Lines from the line with "destruct (represents_writeSession _" to the line with "intros Hrep (E1" in the entries below, and only those, must be output exactly, with both ends included.

Saved entries
--- START ---
Definition answer_call (w : FS content * Store) (c : store_call) : FS content * Store * answer :=
  let '(fs, s) := w in
  match c with
  | CallTransition env wall sid input =>
      let '(w, r) := Transition env wall fs s sid input in (w, ARecord r)
  | CallMarkStale env wall now => let '(w, r) := MarkStaleHeartbeats env wall fs s now in (w, AMarked r)
  | CallWriteRoot env wall r => let '(w, err) := WriteRoot env wall fs s r in (w, AWritten err)
  | CallFailNext err => (fs, mkStore (st_root s) (st_heartbeatTimeout s) (Some err), ADone)
  end.

Fixpoint answer_calls (w : FS content * Store) (calls : list store_call)
    : FS content * Store * list (store_call * answer) :=
  match calls with
  | [] => (w, [])
  | c :: rest =>
      let '(w, a) := answer_call w c in
      let '(w, l) := answer_calls w rest in
      (w, (c, a) :: l)
  end.

(** It is [State.run_call]. *)
Lemma answer_call_run w c : (answer_call w c).1 = run_call w c.
Proof.
  destruct w as [fs s], c; cbn; [destruct (Transition _ _ _ _ _ _)|destruct (MarkStaleHeartbeats _ _ _ _ _)
    |destruct (WriteRoot _ _ _ _ _)|]; done.
Qed.

(** ** The abstraction *)

Definition says (fs : FS content) (path : string) (o : option StateRecord) : Prop :=
  match o with
  | Some r => readRecord fs path = Ok r
  | None => exists err, readRecord fs path = Err err /\ is_not_exist err = true
  end.

Record represents (w : FS content * Store) (v : vault) : Prop := {
  rep_session : forall sid, plain sid -> says w.1 (sessionPath w.2 sid) (va_sessions v !! sid);
  rep_root : says w.1 (rootPath w.2) (va_root v);
  rep_armed : st_failBeforeRename w.2 = va_armed v;
  (* every session that has a record has a name of its own *)
  rep_plain : forall sid, is_Some (va_sessions v !! sid) -> plain sid
}.

Lemma says_ReadFile fs fs' path path' o :
  path' = path -> ReadFile fs' path = ReadFile fs path -> says fs path o -> says fs' path' o.
Proof. intros -> HR. unfold says, readRecord. by rewrite HR. Qed.

Lemma says_written fs path r : ReadFile fs path = Ok (CRecord r) -> says fs path (Some r).
Proof. intros HR. cbn. unfold readRecord. by rewrite HR. Qed.

Lemma represents_current fs s v sid :
  represents (fs, s) v -> plain sid -> current_record fs s sid = Ok (vault_current v sid).
Proof.
  intros [Hs _ _ _] Hp. specialize (Hs sid Hp). unfold current_record, Read, vault_current.
  cbn [fst snd] in Hs. destruct (va_sessions v !! sid) as [r|]; cbn [says default] in *; [by rewrite Hs|].
  destruct Hs as (err & -> & ->). done.
Qed.

Lemma represents_effective fs s v sid :
  represents (fs, s) v -> plain sid ->
  match vault_effective v sid with
  | Some r => ReadEffective fs s sid = Ok r
  | None => exists err, ReadEffective fs s sid = Err err /\ is_not_exist err = true
  end.
Proof.
  intros [Hs Hr _ _] Hp. specialize (Hs sid Hp). unfold ReadEffective, Read, vault_effective.
  cbn [fst snd] in *. destruct Hp as (Hne & _). apply eqb_false in Hne. rewrite Hne. cbn [negb].
  destruct (va_sessions v !! sid) as [r|]; cbn [says] in *; [by rewrite Hs|].
  destruct Hs as (err & -> & ->). cbn [negb]. destruct (va_root v); exact Hr.
Qed.

(** The root record's file is apart from every session's file, in both ways. *)
Lemma sessionPath_apart_root s a : plain a -> apart (sessionPath s a) (rootPath s).
Proof.
  intros Ha. unfold apart, tmp_path. rewrite Dir_sessionPath, rootPath_eq, sessionPath_eq by done.
  split; [|split].
  - intros E%str_app_inj_l. done.
  - intros env E. rewrite str_app_assoc in E. apply str_app_inj_l in E. done.
  - intros [r E]%ancestors_prefix. rewrite !str_app_assoc in E. by apply str_app_inj_l in E.
Qed.

Lemma rootPath_self_dir s : rootPath s ∉ ancestors (Dir (rootPath s)).
Proof.
  rewrite Dir_rootPath, rootPath_eq. intros [r E]%ancestors_prefix.
  rewrite <- (str_app_nil_r (stateDir s)), !str_app_assoc in E at 1. by apply str_app_inj_l in E.
Qed.

Lemma atomicWrite_armed env s path data ops s' err :
  atomicWrite env s path data = (ops, s', err) ->
  st_heartbeatTimeout s' = st_heartbeatTimeout s /\
  (st_failBeforeRename s' = st_failBeforeRename s \/ err <> None /\ st_failBeforeRename s' = None).
Proof.
  unfold atomicWrite. intros E.
  repeat go_case_in E; injection E as <- <- <-; (split; [done|]); first [by left | by right].
Qed.

Lemma writeRecord_armed env fs s path r fs' s' err :
  writeRecord env fs s path r = (fs', s', err) ->
  st_heartbeatTimeout s' = st_heartbeatTimeout s /\
  (st_failBeforeRename s' = st_failBeforeRename s \/ err <> None /\ st_failBeforeRename s' = None).
Proof.
  unfold writeRecord. destruct (MarshalRecord r); [|intros [= <- <- <-]; auto].
  destruct (atomicWrite env s path a) as [[ops s1] err1] eqn:E. intros [= <- <- <-].
  by apply atomicWrite_armed in E.
Qed.

Lemma same_paths s s' :
  st_root s' = st_root s ->
  rootPath s' = rootPath s /\ forall sid, sessionPath s' sid = sessionPath s sid.
Proof. intros Hr. unfold rootPath, sessionPath, sessionDir, stateDir. by rewrite Hr. Qed.

(** A write to a session's file. *)
Lemma represents_writeSession env fs s v sid r fs' s' err :
  represents (fs, s) v -> plain sid -> writeSession env fs s sid r = (fs', s', err) ->
  exists armed, (armed = va_armed v \/ err <> None /\ armed = None) /\
  represents (fs', s') (match err with None => put_session sid (json_record r) v | Some _ => arm armed v end).
Proof.
  intros [Hs Hr Ha Hpl] Hp HW. unfold writeSession in HW. cbn [fst snd] in *.
  destruct (writeRecord_effect _ _ _ _ _ _ _ _ HW) as (Hroot & Hframe & Hself).
  specialize (Hself (sessionPath_self_dir s sid Hp)).
  destruct (same_paths s s' Hroot) as [Er Es].
  destruct (writeRecord_armed _ _ _ _ _ _ _ _ HW) as [_ Harm].
  exists (st_failBeforeRename s'). split; [by rewrite <- Ha|].
  destruct err as [err|].
  - split; cbn [fst snd arm va_sessions va_root va_armed]; [|..|done|done].
    + intros sid' Hp'. eapply says_ReadFile; [apply Es| |by apply Hs].
      destruct (decide (sid' = sid)) as [->|Hne]; [done|]. by apply Hframe, sessionPath_apart.
    + eapply says_ReadFile; [exact Er| |exact Hr]. by apply Hframe, sessionPath_apart_root.
  - split; cbn [fst snd put_session va_sessions va_root va_armed].
    + intros sid' Hp'. destruct (decide (sid' = sid)) as [->|Hne].
      * rewrite lookup_insert_eq, Es. by apply says_written.
      * rewrite lookup_insert_ne by done. eapply says_ReadFile; [apply Es| |by apply Hs].
        by apply Hframe, sessionPath_apart.
    + eapply says_ReadFile; [exact Er| |exact Hr]. by apply Hframe, sessionPath_apart_root.
    + destruct Harm as [->|[? _]]; [exact Ha|done].
    + intros sid' [-> | [_ ?]]%lookup_insert_is_Some; [done|by apply Hpl].
Qed.

Lemma represents_writeRoot env fs s v r fs' s' err :
  represents (fs, s) v -> writeRecord env fs s (rootPath s) r = (fs', s', err) ->
  exists armed, (armed = va_armed v \/ err <> None /\ armed = None) /\
  represents (fs', s') (match err with None => put_root (json_record r) v | Some _ => arm armed v end).
Proof.
  intros [Hs Hr Ha Hpl] HW. cbn [fst snd] in *.
  destruct (writeRecord_effect _ _ _ _ _ _ _ _ HW) as (Hroot & Hframe & Hself).
  specialize (Hself (rootPath_self_dir s)). destruct (same_paths s s' Hroot) as [Er Es].
  destruct (writeRecord_armed _ _ _ _ _ _ _ _ HW) as [_ Harm].
  exists (st_failBeforeRename s'). split; [by rewrite <- Ha|].
  assert (forall sid, plain sid -> says fs' (sessionPath s' sid) (va_sessions v !! sid)) as Hs'.
  { intros sid Hp. eapply says_ReadFile; [apply Es| |by apply Hs]. by apply Hframe, rootPath_apart. }
  destruct err as [err|].
  - split; cbn [fst snd arm va_sessions va_root va_armed]; try done.
    eapply says_ReadFile; [exact Er|exact Hself|exact Hr].
  - split; cbn [fst snd put_root va_sessions va_root va_armed]; try done.
    + rewrite Er. by apply says_written.
    + destruct Harm as [->|[? _]]; [exact Ha|done].
Qed.

(** The sweep marks a session that is stale, or changes nothing. *)
Lemma mark_loop_refines env now fs s v entries fs' s' res :
  represents (fs, s) v -> (forall n, (n, true) ∈ entries -> plain n) ->
  mark_loop env now fs s entries = (fs', s', res) ->
  match res with
  | Ok None => fs' = fs /\ s' = s
  | Ok (Some marked) => exists sid r, plain sid /\ va_sessions v !! sid = Some r /\ is_stale s now r = true /\
      marked = mark_stale now r /\ represents (fs', s') (put_session sid (json_record marked) v)
  | Err _ => exists armed, (armed = va_armed v \/ armed = None) /\ represents (fs', s') (arm armed v)
  end.
Proof.
  intros Hrep Hn. induction entries as [|[n isDir] rest IH]; cbn [mark_loop]; [by intros [= <- <- <-]|].
  specialize (IH (fun m Hm => Hn m (list_elem_of_further _ _ _ Hm))).
  destruct isDir; cbn [negb]; [|done]. assert (plain n) as Hp by (apply Hn; left).
  destruct (Read fs s n) as [record|err] eqn:ER.
  - destruct (is_stale s now record) eqn:Est; cbn [negb]; [|done].
    destruct (writeSession env fs s n (mark_stale now record)) as [[fs1 s1] err1] eqn:EW.
    assert (va_sessions v !! n = Some record) as Hv.
    { pose proof (rep_session _ _ Hrep n Hp) as Hs. unfold Read in ER. cbn [fst snd] in Hs.
      destruct (va_sessions v !! n); cbn [says] in Hs; [congruence|]. destruct Hs as (e & He & _). congruence. }
    destruct (represents_writeSession _ _ _ _ _ _ _ _ _ Hrep Hp EW) as (armed & Ha & Hrep').
    destruct err1 as [e|]; intros [= <- <- <-].
    + exists armed. split; [naive_solver|done].
    + exists n, record. by split_and!.
  - intros [= <- <- <-]. exists (va_armed v). split; [by left|]. by destruct v.
Qed.

Lemma disturbed_write v env fs s path r :
  represents (fs, s) v -> undisturbed v env ->
  ((writeRecord env fs s path r).2 = None <-> is_ok (MarshalRecord r) = true).
Proof.
  intros Hrep (E1 & E2 & E3 & E4). apply writeRecord_ok. split_and!; [done..|].
  rewrite <- E4. exact (rep_armed _ _ Hrep).
Qed.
--- END ---
Final answer -
    destruct (represents_writeSession _ _ _ _ _ _ _ _ _ Hrep Hp EW) as (armed & Ha & Hrep').
    destruct err1 as [e|]; intros [= <- <- <-].
    + exists armed. split; [naive_solver|done].
    + exists n, record. by split_and!.
  - intros [= <- <- <-]. exists (va_armed v). split; [by left|]. by destruct v.
Qed.

Lemma disturbed_write v env fs s path r :
  represents (fs, s) v -> undisturbed v env ->
  ((writeRecord env fs s path r).2 = None <-> is_ok (MarshalRecord r) = true).
Proof.
  intros Hrep (E1 & E2 & E3 & E4). apply writeRecord_ok. split_and!; [done..|].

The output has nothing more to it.